#### Your objective:
Would you please return the lines of the entries below starting at the line that has "Definition os_of (l" and ending at the line that has "Definition secured (f", both included, exactly as they are?

+ + +

(** ** Examples *)

Module examples.
(** The form of the addresses below. *)
Definition parse (value : string) : option URL :=
  if HasPrefix value "https://" then Some (mkURL "https" false (sdrop 8 value) "" "" "") else None.
Definition vars : list (string * string) :=
  [("FORGE_ENV", " Production "); ("FORGE_DATABASE_DSN", "host=db sslmode=verify-full"); ("FORGE_CRYPTO_KEY_SOURCE", "adapter");
   ("FORGE_REMOTE_CONFIG_PROVIDER", "nacos"); ("FORGE_NACOS_SERVERS", "nacos-1, nacos-2"); ("FORGE_NACOS_CONFIG_DATA_ID", "forge");
   ("FORGE_SESSION_TTL", "8h")].
Definition os_of (l : list (string * string)) : Surroundings :=
  mkSurroundings (fun key => default "" (snd <$> find (fun p => p.1 =s key) l)) (fun _ => Err (Errorf "no such file" [])).
(** Remote settings that weaken the service, and settings that do not. *)
Definition yaml (raw : string) (c : Config) : result Config :=
  Ok (c <| cfg_App := (cfg_App c) <| app_Environment := "development" |> |>
        <| cfg_Security := (cfg_Security c) <| sec_LoginMaxFailures := if raw =s "weak" then 50 else 3 |> |>).
Definition start (raw : string) : result Config := startup parse yaml (os_of vars) (fun _ => Ok (Ok raw)).
Definition running : Config :=
  match startup parse yaml (os_of vars) (fun _ => Ok (Ok "strict")) with Ok c => c | Err _ => Default end.
Lemma got {A} (r : result A) d : is_ok r = true -> r = Ok (match r with Ok a => a | Err _ => d end).
Proof. by destruct r. Qed.
Lemma started_running : startup parse yaml (os_of vars) (fun _ => Ok (Ok "strict")) = Ok running.
Proof. apply got. vm_compute. reflexivity. Qed.
Lemma running_production : isProduction (app_Environment (cfg_App running)) = true.
Proof. vm_compute. reflexivity. Qed.
Lemma running_lock : sec_LoginLockDuration (cfg_Security running) = 1800 * Second.
Proof. vm_compute. reflexivity. Qed.
Lemma running_ttl : sec_SessionTTL (cfg_Security running) = 28800 * Second.
Proof. vm_compute. reflexivity. Qed.
Lemma running_length : sec_PasswordMinLength (cfg_Security running) <= maxInt64.
Proof. vm_compute. discriminate. Qed.
Lemma running_valid : Validate parse running = Ok tt.
Proof. vm_compute. reflexivity. Qed.

(** A development with its database. *)
Definition development : Config := Default <| cfg_Database := (cfg_Database Default) <| dbc_DSN := "host=db" |> |>.
Definition secured (f : SecurityConfig -> SecurityConfig) (c : Config) : Config := c <| cfg_Security := f (cfg_Security c) |>.
Definition policy_of (c : Config) : result unit := validateResolvedPolicy (defaultPolicy (NewService (identity_options (cfg_Security c)))).
End examples.


(** The remote file says that this is a development. *)
Lemma the_environment_wins_witness :
  Forall (settled (examples.os_of examples.vars) examples.running) settings /\
  app_Environment (cfg_App examples.running) = "Production".
Proof.
  split; [|vm_compute; reflexivity].
  exact (proj2 (the_environment_wins examples.parse examples.yaml (examples.os_of examples.vars) (fun _ => Ok (Ok "strict")) examples.running examples.started_running)).
Defined.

+ + +

#### Response for this exercise:
Definition os_of (l : list (string * string)) : Surroundings :=
  mkSurroundings (fun key => default "" (snd <$> find (fun p => p.1 =s key) l)) (fun _ => Err (Errorf "no such file" [])).
(** Remote settings that weaken the service, and settings that do not. *)
Definition yaml (raw : string) (c : Config) : result Config :=
  Ok (c <| cfg_App := (cfg_App c) <| app_Environment := "development" |> |>
        <| cfg_Security := (cfg_Security c) <| sec_LoginMaxFailures := if raw =s "weak" then 50 else 3 |> |>).
Definition start (raw : string) : result Config := startup parse yaml (os_of vars) (fun _ => Ok (Ok raw)).
Definition running : Config :=
  match startup parse yaml (os_of vars) (fun _ => Ok (Ok "strict")) with Ok c => c | Err _ => Default end.
Lemma got {A} (r : result A) d : is_ok r = true -> r = Ok (match r with Ok a => a | Err _ => d end).
Proof. by destruct r. Qed.
Lemma started_running : startup parse yaml (os_of vars) (fun _ => Ok (Ok "strict")) = Ok running.
Proof. apply got. vm_compute. reflexivity. Qed.
Lemma running_production : isProduction (app_Environment (cfg_App running)) = true.
Proof. vm_compute. reflexivity. Qed.
Lemma running_lock : sec_LoginLockDuration (cfg_Security running) = 1800 * Second.
Proof. vm_compute. reflexivity. Qed.
Lemma running_ttl : sec_SessionTTL (cfg_Security running) = 28800 * Second.
Proof. vm_compute. reflexivity. Qed.
Lemma running_length : sec_PasswordMinLength (cfg_Security running) <= maxInt64.
Proof. vm_compute. discriminate. Qed.
Lemma running_valid : Validate parse running = Ok tt.
Proof. vm_compute. reflexivity. Qed.

(** A development with its database. *)
Definition development : Config := Default <| cfg_Database := (cfg_Database Default) <| dbc_DSN := "host=db" |> |>.
Definition secured (f : SecurityConfig -> SecurityConfig) (c : Config) : Config := c <| cfg_Security := f (cfg_Security c) |>.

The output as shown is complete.